In our short time at the cabin, we’ve already established a routine. We live most of our waking hours by headlamp and run the team for as many hours as we sleep, dancing to stay warm on the thin runners of a tandem dogsled. Then we scoop poop and mash up thawed beef while the dogs rest in their wooden houses. We fetch water from a creek below the cabin and carry it up a steep hill to warm on the lodge’s woodstove. We doze off in our boots. We stack food for the dogs on pallets—400 pounds of kibble and 700 pounds of ground beef (we’re working on buying 1,000 pounds of chum salmon)—and then watch those stacks dwindle with alarming speed. “Some people dream about this kind of self-sufficiency,” Chrissie observed the first time she hauled a cooler up the icy hill from the creek. “Personally, I think it’s inefficient in the modern era.”

Our cabin.
Our cabin. (Blair Braverman)

Everything here is inefficient in the modern era, but that’s kind of the point. Dogsledding is itself a rejection of modernity. The sport reached its heyday a century ago, when communities across the north used sled dogs to transport mail and supplies. Old-timers still remember when every family had their own dog team. But by the 1950s, when the Iditarod was barely a gleam in the eye of legendary musher Joe Redington, the sport was already dying out. Twenty years later, in partnership with historian Dorothy Page, Joe and his friends organized the first Iditarod—then a monthlong trek from village to village, with racers stopping to bargain for beaver and caribou meat along the way. The purpose was threefold: to preserve a historic gold-mining trail, to honor a turn-of-the-century dogsled relay that brought diphtheria vaccination to Nome in time to prevent an epidemic, and to save long-distance mushing from disappearing altogether.

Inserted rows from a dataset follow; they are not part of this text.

(** Dropping the writers. *)
Lemma drop_all_quiet hist p l d : dumper_ok p d → unshared p → (∀ s sw, (s, sw) ∈ l → pd_writers p !! s = Some sw) → NoDup (map fst l) →
  (source_state hist p d ∧ sid ∈ map fst l ∨ sid ∉ map fst l ∧ all_closed hist d) →
  let d' := foldl (λ d (kv : string * SourceWriter), match sw_current kv.2 with Some cur => drop_sink (mf_sink cur) d | None => d end) d l in
  all_closed hist d' ∧ local_step touched d d'.
Proof.
  revert d. induction l as [|[s sw] l IH]; intros d Hp Hu Hl Hnd Hst; cbn [foldl snd].
  { destruct Hst as [[_ H%not_elem_of_nil]|[_ ?]]; [done|]. split; [done|]. apply local_refl; apply Hp. }
  cbn [map fst] in Hnd. apply NoDup_cons in Hnd as [Hnin Hnd]. pose proof Hp as [].
  assert (pd_writers p !! s = Some sw) as Hs by (apply Hl; by left). pose proof (do_placed0 _ _ Hs) as Hpl.
  pose proof (drop_current_quiet d s sw do_quiet0 do_disk0 Hpl) as L.
  set (d1 := match sw_current sw with Some cur => drop_sink (mf_sink cur) d | None => d end) in *.
  destruct (IH d1) as [H1 H2]; [|done|intros s' sw' Hin; apply Hl; by right|done| |].
  3:{ split; [done|]. eapply local_trans; [|done]. eapply local_weaken; [by eapply placed_touched|exact L]. }
  { split; [done|done|apply L|apply L|]. intros s' sw' Hs'. eapply placed_local; [exact L|]. by apply do_placed0. }
  destruct (decide (s = sid)) as [->|Hne].
  - right. split; [done|]. cbn [map fst] in Hst. rewrite elem_of_cons in Hst. destruct Hst as [[[_ Hst] _]|[Hno _]]; [|tauto].
    intros k Hk. unfold source_link. destruct (seen sid hist) as [|p0 l0] eqn:Es; [destruct Hst; congruence|].
    destruct Hst as (mf & Hw & Hin & Hlast & Hc). rewrite Hs in Hw. injection Hw as ->. subst d1. cbn.
    by apply (drop_quiet (raw_link_type p0) hist mf d do_quiet0 do_disk0 Hc (current_nonempty _ _ Hlast)).
  - assert (local_step elsewhere d d1) as L' by (eapply local_weaken; [by apply (elsewhere_placed p d s sw)|exact L]).
    cbn [map fst] in Hst. rewrite elem_of_cons in Hst. destruct Hst as [[Hst [?|Hin]]|[Hno Hcl]]; [done| |].
    + left. split; [|done]. by eapply source_state_frame; [| |apply elsewhere_not|..].
    + right. split; [tauto|]. by eapply all_closed_frame; [|apply elsewhere_not|].
Qed.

Today, the Iditarod is the sport’s marquee event, its Wimbledon and Daytona 500 combined. Top teams finish in eight to ten days, averaging more than 100 miles per day on the trail. Sure, you can drive a snowmobile now, or even a car, and spend your winters waiting inside for spring. You could “be warm and have money,” as one Iditarod veteran (optimistically) imagined the non-mushing life during a recent conversation. Or you could cross the Last Frontier at a dog’s pace, step by step, your mukluks gliding inches from the ground, staring at your best friends’ butts by the glow of your headlamp. I know where I’ll be.